-- Prompt --
Your output should be the lines of the data that follow, reproduced exactly from the first through the line bearing "intros Hfields Helem".

Saved entries:

=-=-=-=-=

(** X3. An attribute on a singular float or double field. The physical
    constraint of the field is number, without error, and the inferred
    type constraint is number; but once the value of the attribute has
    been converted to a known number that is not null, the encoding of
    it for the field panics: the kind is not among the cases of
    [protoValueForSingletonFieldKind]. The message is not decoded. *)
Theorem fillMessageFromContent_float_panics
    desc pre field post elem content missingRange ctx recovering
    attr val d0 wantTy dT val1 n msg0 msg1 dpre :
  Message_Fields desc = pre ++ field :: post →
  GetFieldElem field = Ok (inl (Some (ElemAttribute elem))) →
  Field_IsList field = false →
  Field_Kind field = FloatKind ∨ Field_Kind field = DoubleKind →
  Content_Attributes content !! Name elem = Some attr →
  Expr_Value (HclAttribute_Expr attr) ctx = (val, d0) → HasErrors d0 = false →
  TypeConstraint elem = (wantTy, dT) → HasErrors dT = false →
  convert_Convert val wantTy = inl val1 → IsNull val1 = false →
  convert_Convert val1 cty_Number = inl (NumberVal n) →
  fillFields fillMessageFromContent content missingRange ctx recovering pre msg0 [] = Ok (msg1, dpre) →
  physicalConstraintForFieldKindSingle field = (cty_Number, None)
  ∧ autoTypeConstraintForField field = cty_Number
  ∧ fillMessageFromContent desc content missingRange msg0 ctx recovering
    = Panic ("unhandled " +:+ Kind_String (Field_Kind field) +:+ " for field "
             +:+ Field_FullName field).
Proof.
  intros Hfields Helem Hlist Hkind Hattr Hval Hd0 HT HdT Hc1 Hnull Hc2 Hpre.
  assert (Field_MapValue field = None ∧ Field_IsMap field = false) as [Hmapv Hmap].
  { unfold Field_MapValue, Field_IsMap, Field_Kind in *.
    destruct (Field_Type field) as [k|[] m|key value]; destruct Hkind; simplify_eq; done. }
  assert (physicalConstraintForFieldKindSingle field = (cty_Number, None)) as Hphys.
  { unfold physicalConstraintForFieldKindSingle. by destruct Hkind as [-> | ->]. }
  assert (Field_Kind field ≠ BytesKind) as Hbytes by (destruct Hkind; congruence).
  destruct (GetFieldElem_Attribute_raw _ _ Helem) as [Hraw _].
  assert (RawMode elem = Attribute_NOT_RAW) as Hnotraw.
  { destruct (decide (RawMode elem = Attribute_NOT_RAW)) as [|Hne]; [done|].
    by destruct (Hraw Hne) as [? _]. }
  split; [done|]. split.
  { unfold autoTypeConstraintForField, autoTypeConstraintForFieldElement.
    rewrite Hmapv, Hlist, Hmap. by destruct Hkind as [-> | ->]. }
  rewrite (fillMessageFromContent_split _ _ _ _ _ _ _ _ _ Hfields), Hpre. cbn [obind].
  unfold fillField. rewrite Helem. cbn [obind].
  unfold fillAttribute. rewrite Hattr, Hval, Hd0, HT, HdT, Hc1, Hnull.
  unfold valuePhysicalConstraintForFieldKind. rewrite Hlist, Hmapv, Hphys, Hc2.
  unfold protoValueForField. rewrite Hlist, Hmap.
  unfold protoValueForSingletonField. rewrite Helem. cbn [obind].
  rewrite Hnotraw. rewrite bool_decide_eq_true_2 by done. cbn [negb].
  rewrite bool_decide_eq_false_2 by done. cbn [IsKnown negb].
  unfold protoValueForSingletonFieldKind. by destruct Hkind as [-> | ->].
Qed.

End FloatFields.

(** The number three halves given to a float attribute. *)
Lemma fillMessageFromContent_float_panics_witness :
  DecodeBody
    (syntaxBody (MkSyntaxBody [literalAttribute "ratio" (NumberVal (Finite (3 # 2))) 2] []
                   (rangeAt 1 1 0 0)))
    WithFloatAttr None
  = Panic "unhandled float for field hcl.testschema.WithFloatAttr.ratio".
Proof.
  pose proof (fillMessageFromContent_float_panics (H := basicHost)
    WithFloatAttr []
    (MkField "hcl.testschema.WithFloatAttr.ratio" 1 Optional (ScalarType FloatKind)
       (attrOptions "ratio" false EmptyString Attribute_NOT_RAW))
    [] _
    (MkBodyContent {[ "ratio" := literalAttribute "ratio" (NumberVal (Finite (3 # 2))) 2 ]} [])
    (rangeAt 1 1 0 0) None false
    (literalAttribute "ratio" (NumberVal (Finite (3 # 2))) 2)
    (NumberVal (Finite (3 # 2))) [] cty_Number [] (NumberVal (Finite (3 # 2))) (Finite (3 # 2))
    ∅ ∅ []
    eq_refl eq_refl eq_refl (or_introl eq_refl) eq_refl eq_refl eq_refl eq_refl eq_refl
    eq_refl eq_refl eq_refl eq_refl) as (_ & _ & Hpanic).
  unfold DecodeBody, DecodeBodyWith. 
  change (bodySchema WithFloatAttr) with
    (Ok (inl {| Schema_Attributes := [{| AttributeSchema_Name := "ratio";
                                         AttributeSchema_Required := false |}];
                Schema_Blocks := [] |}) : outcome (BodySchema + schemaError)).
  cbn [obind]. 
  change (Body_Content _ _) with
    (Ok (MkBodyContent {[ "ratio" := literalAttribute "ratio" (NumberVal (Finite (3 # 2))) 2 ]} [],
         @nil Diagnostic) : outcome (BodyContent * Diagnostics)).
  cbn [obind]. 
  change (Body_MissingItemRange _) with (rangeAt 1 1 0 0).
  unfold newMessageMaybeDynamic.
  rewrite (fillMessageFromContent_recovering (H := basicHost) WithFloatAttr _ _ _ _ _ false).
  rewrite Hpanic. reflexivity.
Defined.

=-=-=-=-=

-- Answer to this task --
(** X3. An attribute on a singular float or double field. The physical
    constraint of the field is number, without error, and the inferred
    type constraint is number; but once the value of the attribute has
    been converted to a known number that is not null, the encoding of
    it for the field panics: the kind is not among the cases of
    [protoValueForSingletonFieldKind]. The message is not decoded. *)
Theorem fillMessageFromContent_float_panics
    desc pre field post elem content missingRange ctx recovering
    attr val d0 wantTy dT val1 n msg0 msg1 dpre :
  Message_Fields desc = pre ++ field :: post →
  GetFieldElem field = Ok (inl (Some (ElemAttribute elem))) →
  Field_IsList field = false →
  Field_Kind field = FloatKind ∨ Field_Kind field = DoubleKind →
  Content_Attributes content !! Name elem = Some attr →
  Expr_Value (HclAttribute_Expr attr) ctx = (val, d0) → HasErrors d0 = false →
  TypeConstraint elem = (wantTy, dT) → HasErrors dT = false →
  convert_Convert val wantTy = inl val1 → IsNull val1 = false →
  convert_Convert val1 cty_Number = inl (NumberVal n) →
  fillFields fillMessageFromContent content missingRange ctx recovering pre msg0 [] = Ok (msg1, dpre) →
  physicalConstraintForFieldKindSingle field = (cty_Number, None)
  ∧ autoTypeConstraintForField field = cty_Number
  ∧ fillMessageFromContent desc content missingRange msg0 ctx recovering
    = Panic ("unhandled " +:+ Kind_String (Field_Kind field) +:+ " for field "
             +:+ Field_FullName field).
Proof.
  intros Hfields Helem Hlist Hkind Hattr Hval Hd0 HT HdT Hc1 Hnull Hc2 Hpre.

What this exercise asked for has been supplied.